Connectivity is the basic stuff from which the Internet is made. Therefore, metrics determining whether pairs of hosts (IP addresses) can reach each other must form the base of a measurement suite. We define several such metrics, some of which serve mainly as building blocks for the others.
This memo defines a series of metrics for connectivity between a pair of Internet hosts. It builds on notions introduced and discussed in RFC 2330, the IPPM framework document. The reader is assumed to be familiar with that document.

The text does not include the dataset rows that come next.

(* ===== verification/ClientHello.v ===== *)
(** * TLS ClientHello parsing ([ww/net/tls_client_hello.c])

    The parser walks the nested length fields of a ClientHello with a cursor
    that it checks before each access, and records where the server name, the
    pre-shared keys and the encrypted hello were found.  The sniffers and the
    packet rewriting nodes use the recorded offsets.

    A pointer is the list of the bytes from there to the end of the object; the
    cursors are [size_t] values no larger than the length of the body, which is
    at most [UINT32_MAX].  A parse returns its result together with the view,
    which the code publishes on every path. *)

From Stdlib Require Import ZArith Lia.
From stdpp Require Import base numbers option list.
From S2P Require Import Prelude Endian.
Open Scope Z_scope.
Open Scope word_scope.

Inductive tls_client_hello_result_t : Set :=
  | kTlsClientHelloNeedMore
  | kTlsClientHelloNotClientHello
  | kTlsClientHelloMalformed
  | kTlsClientHelloNoSni
  | kTlsClientHelloFound.

#[export] Instance tls_client_hello_result_eq_dec : EqDecision tls_client_hello_result_t.
Proof. solve_decision. Defined.

Record tls_client_hello_view_t : Set := mk_hello_view {
  record_total_length : Z;
  record_body_length : Z;
  record_length_field_offset : Z;
  handshake_offset : Z;
  handshake_total_length : Z;
  handshake_body_offset : Z;
  handshake_body_length : Z;
  handshake_length_field_offset : Z;
  extensions_length_field_offset : Z;
  extensions_offset : Z;
  extensions_length : Z;
  sni_extension_offset : Z;
  sni_extension_length_field_offset : Z;
  server_name_list_length_field_offset : Z;
  sni_name_length_field_offset : Z;
  sni_name_offset : Z;
  sni_extension_length : Z;
  server_name_list_length : Z;
  sni_name_length : Z;
  sni_extension_index : Z;
  psk_extension_offset : Z;
  psk_extension_length : Z;
  psk_extension_index : Z;
  ech_extension_offset : Z;
  ech_extension_data_offset : Z;
  ech_extension_length : Z;
  ech_extension_index : Z;
  has_sni : bool;
  has_psk : bool;
  has_ech : bool;
  ech_before_sni : bool
}.

Definition kTlsRecordHeaderLength : Z := 5.
Definition kTlsHandshakeHeaderLength : Z := 4.
Definition kTlsClientHelloFixedLength : Z := 34.
Definition kTlsExtensionServerName : Z := 0x0000.
Definition kTlsExtensionPreSharedKey : Z := 0x0029.
Definition kTlsExtensionEncryptedHello : Z := 0xFE0D.

Definition rangeContains (offset length end_ : Z) : bool :=
  (offset <=? end_) && (length <=? end_ - offset).

Definition tlsclienthelloInitializeView : tls_client_hello_view_t :=
  mk_hello_view 0 0 UINT32_MAX 0 0 0 0 UINT32_MAX 0 0 0 0 0 0 0 0 0 0 0 0 0 0 0 0 0 0 0 false false false false.

(** ** Groups of assignments to the view *)

Definition set_record (v : tls_client_hello_view_t) (total body field : Z) : tls_client_hello_view_t :=
  let 'mk_hello_view _ _ _ a b c d e f g h i j k l m n o p q r s t u x y z w1 w2 w3 w4 := v in
  mk_hello_view total body field a b c d e f g h i j k l m n o p q r s t u x y z w1 w2 w3 w4.

Definition set_handshake (v : tls_client_hello_view_t) (offset total body_offset body field : Z)
  : tls_client_hello_view_t :=
  let 'mk_hello_view a b c _ _ _ _ _ f g h i j k l m n o p q r s t u x y z w1 w2 w3 w4 := v in
  mk_hello_view a b c offset total body_offset body field f g h i j k l m n o p q r s t u x y z w1 w2 w3 w4.

Definition set_extensions (v : tls_client_hello_view_t) (field offset length : Z) : tls_client_hello_view_t :=
  let 'mk_hello_view a b c d e f g h _ _ _ i j k l m n o p q r s t u x y z w1 w2 w3 w4 := v in
  mk_hello_view a b c d e f g h field offset length i j k l m n o p q r s t u x y z w1 w2 w3 w4.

The structure of the memo is as follows:
+ An analytic metric, called Type-P-Instantaneous-Unidirectional- Connectivity, will be introduced to define one-way connectivity at one moment in time. + Using this metric, another analytic metric, called Type-P- Instantaneous-Bidirectional-Connectivity, will be introduced to define two-way connectivity at one moment in time. + Using these metrics, corresponding one- and two-way analytic metrics are defined for connectivity over an interval of time.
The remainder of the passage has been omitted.